Making the problem more general, you are looking for the smallest $n$ such that $$\frac n{a^n} <\epsilon$$ The solution is given in terms of Lambert function $$n >-\frac{W_{-1}(-\epsilon \log (a))}{\log (a)}$$ The wikipedia page will show you the approximation $$W_{-1}(x)=L_1-L_2+\frac{L_2}{L_1}+\cdots$$ where $L_1=\log(-x)$ and $L_2=\log(-L_1)$.
Applied to your case ($a=5$ and $\epsilon=10^{-4}$), this would use $L_1\approx -8.73446$, $L_2\approx 2.16728$ making $n\approx 6.9278$ that is to say $n=7$ as Parcly Taxel already answered.
If you wanted lower tolerances, writing $\epsilon=10^{-k}$, you would get $$\left( \begin{array}{cc} k & n \\ 4 & 6.92508 \\ 5 & 8.48174 \\ 6 & 10.0157 \\ 7 & 11.5341 \\ 8 & 13.0411 \\ 9 & 14.5393 \\ 10 & 16.0307 \end{array} \right)$$ and you need to use the next integer value.

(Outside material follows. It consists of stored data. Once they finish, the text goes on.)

(* ===== verification/Merge.v ===== *)
(** * The full resynchronization of a peer ([src/src/ctrip_crdt_rdb.c])

    A server writes its data and tombstones, filtered by what the peer already
    has, as a stream of merge commands; the peer merges each of them into its
    own keyspace. *)

From S2P Require Import Prelude Util Sds VectorClock VcTheory VcText VcClaims Proxy CrdtServer Gc Backlog Resp World Feed Psync PeerLink PeerState Crc Keyspace Rio.

(** The information a save starts from. *)

Record crdtRdbSaveInfo := MkSaveInfo {
  rsi_stream_db : Z;
  rsi_repl_id : bytes;
  rsi_repl_offset : Z;
  rsi_min_vc : VectorClock
}.

Definition crdtRdbPopulateSaveInfo2 (min_vc : VectorClock) (s : replServer) : option crdtRdbSaveInfo :=
  match repl_backlog s with
  | None => None
  | Some _ =>
      Some (MkSaveInfo (if slaveseldb s =? -1 then 0 else slaveseldb s) (replid s) (getPsyncInitialOffset s) min_vc)
  end.

Section sender.

Context {object : Type} `{CrdtModule object}.

(** [iter] is the order in which a dictionary is iterated, [addr] the address of
    the buffer of a payload, [max_bulk] is [proto_max_bulk_len]. *)

Context (iter : gmap bytes (dbval object) -> list (bytes * dbval object)) (addr max_bulk : Z).

Definition dataFilter2 (o : object) (gid : Z) (min_vc : VectorClock) : filter_result object :=
  match getCrdtObjectMethod o with
  | None => FilterNone
  | Some m => om_filterAndSplit2 m o gid min_vc max_bulk
  end.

$\frac n{5^n}<0.0001$ is the correct inequality to set up, and the smallest admissible value of $n$ will be the final one required to estimate the alternating sum to within the specified tolerance.
Noting that $0.0001=10^{-4}=\frac{5^{-4}}{16}$, we may rearrange the inequality: $$16n<5^{n-4}$$ and then test values of $n$ from 4 upwards until the inequality is satisfied. In this case, the smallest such $n$ is 7; the estimated sum then works out to be $-0.1389056$. (The exact infinite sum is $-\frac5{36}=-0.13\overline8$.)